Il prezzo della materia prima non è l’unico problema. I tempi di consegna del materiale si sono allungati considerevolmente, tanto che un ordine fatto oggi potrebbe non essere consegnato prima della metà di Maggio. A questo si aggiunge un altro problema. Pur accettando gli ordini, le cartiere non forniscono alcuna informazione sulla data di consegna e quando la forniscono, non è certo che la rispetteranno. Questo ha conseguenze gravi per scatolifici e cartotecniche che, in assenza di informazioni precise e affidabili sulle date di consegna, non sono in grado di programmare la produzione.

Come si è arrivati a questa situazione?

  • Il primo fattore da considerare è la forte crescita dello shopping online, che ha portato a un aumento della domanda di imballaggi in cartone ondulato. A sua volta, l’aumento della domanda è coinciso con una serie di circostanze sfavorevoli.
  • L’estate torrida del 2021 e gli incendi in Nord America hanno ridotto la disponibilità di legno, dal quale si ricava la cellulosa.

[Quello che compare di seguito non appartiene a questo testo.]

(** * Quiz-chain solver (main.py): a shallow embedding and its properties

    The program fetches a quiz page, finds the submission endpoint
    ([analyze_quiz_page]), resolves an answer ([solve_question]), posts it
    ([submit_answer]) and follows the next-hop link ([solve_quiz_chain]).

    Modelling choices, fixed here once:
    - text is a [string] of 8-bit characters read as the code points
      below 256 (Latin-1); the character classes and the letter cases of
      [re], [str] and [int] are those of Python on these code points; text
      with code points from 256 on is outside the model;
    - Python integers are [Z], and [int] reads a text of at most 4300
      digits, the default limit of the interpreter; a float is a binary64
      [float], and [float(s)] is an oracle;
    - a table has [int64], [uint64] and [float64] columns and columns that
      are not of a number dtype; integer columns add with wrap-around, and
      the sum of a float column ([numpy]'s pairwise sum) is an oracle;
    - the browser, the language model, the CSV loader, the HTTP client and
      [urljoin] are oracles of the environment [Env]; every call is recorded
      in a trace of events and an oracle answers from the trace so far, so
      the environment may answer the same request differently each time;
      [urljoin] is a function of its arguments that may raise; making the
      model client ([genai.GenerativeModel]) is no call of the environment
      and does not raise, only [generate_content] can;
    - an exception is [Raise msg]; state and exceptions are threaded by the
      monad [M];
    - of the lines printed, those of the chain driver are events of the
      trace; the progress lines of the other functions are left out;
    - the endpoint POST /solve is a function of the configured secret and
      of the request, giving the reply and the background tasks added; the
      framework that validates the request and runs the tasks is not
      modelled. *)

From Stdlib Require Import ZArith NArith List String Ascii Bool Lia.
From Stdlib Require Import Floats.PrimFloat Floats.SpecFloat Floats.FloatOps DecimalString.
Set Warnings "-register-all".
Import ListNotations.
Local Open Scope string_scope.

(* ===================================================================== *)
(** ** Python [str] operations used by the program *)
(* ===================================================================== *)

Module PyStr.

Definition code (c : ascii) : N := N_of_ascii c.

Definition between (lo hi : N) (c : ascii) : bool :=
  (N.leb lo (code c)) && (N.leb (code c) hi).

Definition is_code (n : N) (c : ascii) : bool := N.eqb (code c) n.

(** [str.isspace], [\s] and what [str.strip()] takes off, on code points
    below 256: the ASCII whitespace 9 to 13 and 32, the separators 28 to
    31, the next-line control 133 and the no-break space 160. *)
Definition isspace (c : ascii) : bool :=
  between 9 13 c || between 28 32 c || is_code 133 c || is_code 160 c.

(** [\d]: below 256 the decimal digits are 0 to 9. *)
Definition isdigit (c : ascii) : bool := between 48 57 c.

(** The letters that [str.lower] changes: A to Z and the capital letters
    of Latin-1, 192 to 222 but for the multiplication sign 215. *)
Definition isupper (c : ascii) : bool :=
  between 65 90 c || between 192 214 c || between 216 222 c.

(** [\w]: what [str.isalnum] accepts, or the underscore.  Below 256:
    the ASCII letters and digits, the letters of Latin-1 (170, 181, 186,
    192 to 214, 216 to 246, 248 to 255), the superscript digits (178, 179,
    185) and the fractions (188 to 190). *)
Definition isword (c : ascii) : bool :=
  isdigit c || between 65 90 c || between 97 122 c || Ascii.eqb c "_" ||
  is_code 170 c || between 178 179 c || is_code 181 c || between 185 186 c ||
  between 188 190 c || between 192 214 c || between 216 246 c || between 248 255 c.
(** A number field with inclusive bounds and a default: the result lies
    within the bounds; it is the value found when that is a number within
    the bounds, and the default otherwise. *)
Lemma bounded_field (lo hi d : float) (v : option Val) :
  PrimFloat.is_nan lo = false -> PrimFloat.is_nan hi = false ->
  (lo <=? d)%float = true -> (d <=? hi)%float = true ->
  let r := Zod.catch d (Zod.max hi (Zod.min lo (Zod.number v))) in
  ((lo <=? r)%float = true /\ (r <=? hi)%float = true)
  /\ (forall x, v = Some (VNum x) -> (lo <=? x)%float = true -> (x <=? hi)%float = true ->
                r = x)
  /\ ((forall x, ~ (v = Some (VNum x) /\ (lo <=? x)%float = true /\ (x <=? hi)%float = true))
      -> r = d).
Proof.
  intros Nlo Nhi Hlo Hhi. cbv zeta.
  destruct (Zod.number v) as [x |] eqn:Hnum.
  - assert (Hv : v = Some (VNum x) /\ PrimFloat.is_nan x = false).
    { destruct v as [[| | y | |] |]; simpl in Hnum; try discriminate Hnum.
      destruct (PrimFloat.is_nan y) eqn:N; [discriminate Hnum |].
      injection Hnum as ->. split; [reflexivity | exact N]. }
    destruct Hv as [-> Nx]. simpl.
    destruct (x <? lo)%float eqn:Llo; simpl.
    + split; [split; assumption |]. split.
      * intros y [= <-] Hy _. apply ltb_leb_false in Llo. congruence.
      * intros _. reflexivity.
    + rewrite ltb_negb_leb in Llo by assumption.
      apply negb_false_iff in Llo.
      destruct (hi <? x)%float eqn:Lhi; simpl.
      * split; [split; assumption |]. split.
        -- intros y [= <-] _ Hy. apply ltb_leb_false in Lhi. congruence.
        -- intros _. reflexivity.
      * rewrite ltb_negb_leb in Lhi by assumption.
        apply negb_false_iff in Lhi.
        split; [split; assumption |]. split.
        -- intros y [= <-] _ _. reflexivity.
        -- intros H. exfalso. apply (H x). auto.
  - simpl. split; [split; assumption |]. split.
    + intros x -> Hx _. simpl in Hnum.
      rewrite (leb_not_nan_r _ _ Hx) in Hnum. discriminate Hnum.
    + intros _. reflexivity.
Qed.

(** C5.  Whatever the URL search object holds, the validated
    [min_match_score] lies in [0, 1] and the validated [limit] in
    [1, 50]: a value that is a number within its bounds is kept, anything
    else (missing, not a number, out of range) is replaced by 0.3,
    respectively 10; and the call to [getRecipeSuggestions] made by
    [SuggestionsContent] passes exactly the validated values. *)
Theorem suggestions_search_bounds (url : gmap string Val) :
  let s := validateSearch url in
  ((0 <=? min_match_score s)%float = true /\ (min_match_score s <=? 1)%float = true)
  /\ ((1 <=? limit s)%float = true /\ (limit s <=? 50)%float = true)
  /\ queryFn (SuggestionsContent_query url)
     = getRecipeSuggestions (min_match_score s) (limit s)
  /\ (forall x, url !! "min_match_score" = Some (VNum x) ->
                (0 <=? x)%float = true -> (x <=? 1)%float = true ->
                min_match_score s = x)
  /\ ((forall x, ~ (url !! "min_match_score" = Some (VNum x)
                    /\ (0 <=? x)%float = true /\ (x <=? 1)%float = true))
      -> min_match_score s = 0.3%float)
  /\ (forall x, url !! "limit" = Some (VNum x) ->
                (1 <=? x)%float = true -> (x <=? 50)%float = true ->
                limit s = x)
  /\ ((forall x, ~ (url !! "limit" = Some (VNum x)
                    /\ (1 <=? x)%float = true /\ (x <=? 50)%float = true))
      -> limit s = 10%float).
Proof.
  cbv zeta.
  destruct (bounded_field 0 1 0.3 (url !! "min_match_score"))
    as (Hm1 & Hm2 & Hm3); try reflexivity.
  destruct (bounded_field 1 50 10 (url !! "limit"))
    as (Hl1 & Hl2 & Hl3); try reflexivity.
  split; [exact Hm1 |]. split; [exact Hl1 |]. split; [reflexivity |].
  split; [exact Hm2 |]. split; [exact Hm3 |]. split; [exact Hl2 | exact Hl3].
Qed.

End SuggestionsSearch.

(** ** [formatTime] *)

Section FormatTime.
Import Js.

Lemma last_char_append (s : string) (c : ascii) :
  last_char (s ++ String c EmptyString) = Some c.
Proof.
  induction s as [| a s IH]; simpl; [reflexivity |].
  destruct (s ++ String c EmptyString) eqn:E; [| exact IH].
  destruct s; discriminate E.
Qed.

Lemma append_assoc (s t u : string) : (s ++ t) ++ u = s ++ (t ++ u).
Proof.
  induction s as [| a s IH]; [reflexivity |].
  change (String a ((s ++ t) ++ u) = String a (s ++ (t ++ u))).
  f_equal. exact IH.
Qed.

(** A text that ends in "m" or in "h" is not the placeholder "N/A". *)
Lemma minutes_text_not_NA (s : string) : s ++ "m" <> "N/A".
Proof.
  intros E. apply (f_equal last_char) in E.
  rewrite last_char_append in E. discriminate E.
Qed.

Lemma hours_text_not_NA (s : string) : s ++ "h" <> "N/A".
Proof.
  intros E. apply (f_equal last_char) in E.
  rewrite last_char_append in E. discriminate E.
Qed.

Lemma hours_minutes_text_not_NA (s t : string) : s ++ "h " ++ t ++ "m" <> "N/A".
Proof.
  replace (s ++ "h " ++ t ++ "m") with ((s ++ "h " ++ t) ++ "m").
  - apply minutes_text_not_NA.
  - rewrite !append_assoc. reflexivity.
Qed.

(** The three copies differ only in the value returned for a falsy
    argument. *)
Lemma formatTime_copies (v : OptInt) :
  RecipeDetail.formatTime v = Suggestions.formatTime v
  /\ Recipes.formatTime v
     = match RecipeDetail.formatTime v with Some s => s | None => "N/A" end.
Proof.
  split; [reflexivity |].
  destruct v as [| | m]; simpl; try reflexivity.
  destruct (m =? 0); simpl; [reflexivity |].
  destruct (m <? 60); [reflexivity |].
  destruct (0 <? Z.rem m 60); reflexivity.
Qed.
(** What the entry point hands back: shapes of the detector class or
    fallback shapes.  Only the latter carry [isFallback]. *)
Inductive Shape :=
  | Detected (s : CvShape)
  | Fallback (s : FallbackShape).

Definition isFallback (s : Shape) : bool :=
  match s with
  | Detected _ => false
  | Fallback f => fb_isFallback f
  end.

Definition shape_confidence (s : Shape) : Q :=
  match s with
  | Detected c => cv_confidence c
  | Fallback f => fb_confidence f
  end.

Record Image := mkImage { img_width : Z; img_height : Z; img_pixels : list Z }.

Record ImageData := mkImageData { id_data : TypedArray; id_width : Z; id_height : Z }.

(** The detector object: [detectTongueWithOpenCV], seen from the
    application as a call that returns shapes or throws. *)
Definition Detector := ImageData -> Z -> Z -> result (list CvShape).

Section EntryPoint.
(** Drawing the image on the analysis canvas and reading it back
    ([drawImage], [getImageData]); the browser may throw here. *)
Variable canvas : Image -> result ImageData.

(** [detectDrumTongues]. *)
Definition detectDrumTongues (tongueDetector : option Detector) (img : Image)
    (expectedCount : Z) : result (list Shape) :=
  match tongueDetector with
  | None => Ok []
  | Some detector =>
      match canvas img with
      | Throw e => Throw e
      | Ok imageData =>
          match detector imageData (img_width img) (img_height img) with
          | Ok openCVResults =>
              Ok (Detected <$>
                    convertOpenCVResultsToTongueShapes openCVResults expectedCount)
          | Throw _ =>
              Ok (Fallback <$>
                    createFallbackTongueDetection (img_width img) (img_height img)
                                                  expectedCount)
          end
      end
  end.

Per far fronte a questo problema, i principali produttori di legno da cellulosa, ovvero gli Stati Uniti e il Canada, hanno bloccato le esportazioni di legno verso l’Europa, che hanno destinato all’uso interno.

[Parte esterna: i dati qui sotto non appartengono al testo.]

Lemma ledger_step_ok w w' : ledger_step w w' → ledger_ok w → ledger_ok w'.
Proof.
  intros Hstep (Hset & Honce & Hpaid).
  destruct Hstep as [[Hb Hp] | [(doc & Hb & Hp & Hdoc)
    | (id & b & b' & Hid & Hb & Hev & Hunpaid & Hpay)]].
  - unfold ledger_ok, payments_settled, charged_once, paid_has_payment.
    rewrite Hb, Hp. done.
  - split; [| split].
    + intros i p Hi Hs. rewrite Hp in Hi. rewrite Hb.
      destruct (Hset i p Hi Hs) as (b & Hl & ?). exists b. split; [| done].
      by apply lookup_app_l_Some.
    + intros i j p q. rewrite Hp. apply Honce.
    + intros id b. rewrite Hb, Hp. intros Hl Hs.
      apply lookup_app_Some in Hl as [Hl | [_ Hl]]; [by eapply Hpaid |].
      apply list_lookup_singleton_Some in Hl as [_ <-]. congruence.
  - assert (id < List.length (bookings w))%nat as Hlt by by apply lookup_lt_Some in Hid.
    assert (∀ i p, payments w !! i = Some p → pay_paymentStatus p = SUCCESS →
            pay_bookingId p ≠ id) as Hother.
    { intros i p Hi Hs Heq. destruct (Hset i p Hi Hs) as (b0 & Hl & Hs0 & _).
      rewrite Heq in Hl. congruence. }
    destruct Hev as (Hu & _ & _ & _ & Ht & _).
    destruct Hpay as [[Hp Hsame] | (pay & Hp & Hpid & Hpst & Hpu & Hpa)].
    + split; [| split].
      * intros i p Hi Hs. rewrite Hp in Hi. rewrite Hb.
        destruct (Hset i p Hi Hs) as (b0 & Hl & ?). exists b0. split; [| done].
        rewrite list_lookup_insert_ne; [done |]. intros Heq. by apply (Hother i p Hi Hs).
      * intros i j p q. rewrite Hp. apply Honce.
      * intros id0 b0. rewrite Hb, Hp. intros Hl Hs.
        destruct (decide (id0 = id)) as [-> | Hne].
        -- rewrite list_lookup_insert_eq in Hl; [| done]. congruence.
        -- rewrite list_lookup_insert_ne in Hl; [| done]. by eapply Hpaid.
    + split; [| split].
      * intros i p Hi Hs. rewrite Hp in Hi. rewrite Hb.
        apply lookup_app_Some in Hi as [Hi | [_ Hi]].
        -- destruct (Hset i p Hi Hs) as (b0 & Hl & ?). exists b0. split; [| done].
           rewrite list_lookup_insert_ne; [done |]. intros Heq. by apply (Hother i p Hi Hs).
        -- apply list_lookup_singleton_Some in Hi as [_ <-]. exists b'.
           rewrite Hpid. split; [by apply list_lookup_insert_eq |].
           repeat split; congruence.
      * intros i j p q. rewrite Hp. intros Hi Hj Hsp Hsq Heq.
        apply lookup_app_Some in Hi as [Hi | [Hli Hi]];
          apply lookup_app_Some in Hj as [Hj | [Hlj Hj]].
        -- by eapply Honce.
        -- apply list_lookup_singleton_Some in Hj as [_ <-].
           exfalso. apply (Hother i p Hi Hsp). congruence.
        -- apply list_lookup_singleton_Some in Hi as [_ <-].
           exfalso. apply (Hother j q Hj Hsq). congruence.
        -- apply list_lookup_singleton_Some in Hi as [Hi _].
           apply list_lookup_singleton_Some in Hj as [Hj _]. lia.
      * intros id0 b0. rewrite Hb, Hp. intros Hl Hs.
        destruct (decide (id0 = id)) as [-> | Hne].
        -- rewrite list_lookup_insert_eq in Hl; [| done]. injection Hl as <-.
           exists (List.length (payments w)), pay. split; [| split; congruence].
           rewrite lookup_app_r; [| done]. by rewrite Nat.sub_diag.
        -- rewrite list_lookup_insert_ne in Hl; [| done].
           destruct (Hpaid id0 b0 Hl Hs) as (i & p & Hi & ?). exists i, p.
           split; [| done]. by apply lookup_app_l_Some.
Qed.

  • Un altro fattore negativo è stato il rallentamento dei trasporti via mare e, in un secondo momento, anche via terra. In condizioni normali, i container marittimi vengono caricati, spediti e scaricati una volta giunti nel porto di destinazione. Durante la pandemia questo volano si è interrotto a causa dei lockdown e della chiusura delle frontiere. La merce è rimasta bloccata nei porti di partenza, dove non c’era personale che la potesse caricare sulle navi, oppure nei porti destinazione, perché non c’era nessuno che la potesse scaricare.
  • Questa situazione è stata ulteriormente complicata dall’incidente del Canale di Suez e dalle proteste degli autotrasportatori europei contrari all’introduzione del green pass. Come se non bastasse, la scarsità di navi disponibili – la maggior parte era  bloccata nei porti o nel Canale di Suez – ha portato a un forte aumento delle tariffe (+80% rispetto all’anno precedente). Questo incremento è andato a incidere sul prezzo dei prodotti di importazione, compreso il legno da cellulosa.
  • Un altro fattore da considerare è la drastica riduzione del personale registrata nelle cartiere e negli scatolifici in seguito ai lockdown dello scorso autunno. Con la riduzione del personale, le cartiere hanno prodotto relativamente poca carta che, a sua volta, ha subito gravi ritardi nelle consegne a causa delle quarantene e delle manifestazioni di protesta.

Questa situazione, oltre a far aumentare ulteriormente il prezzo della materia, ha creato panico tra i compratori. Le aziende più grandi, tra cui Amazon, hanno assorbito la poca carta in circolazione lasciando all’asciutto gli altri compratori. Il risultante vuoto nella disponibilità di materia lavorata, aggravato dal rallentamento dei trasporti, ha fatto sì che una gran numero di ordini restasse inevaso, creando una lunghissima lista d’attesa. Il diffondersi della variante Omicron non ha fatto che aggravare questa situazione, riducendo ulteriormente la disponibilità di manodopera in tutti i settori dell’industria cartaria. Da questa combinazione di fattori nasce la situazione attuale, caratterizzata da prezzi elevati e gravi ritardi nelle consegne.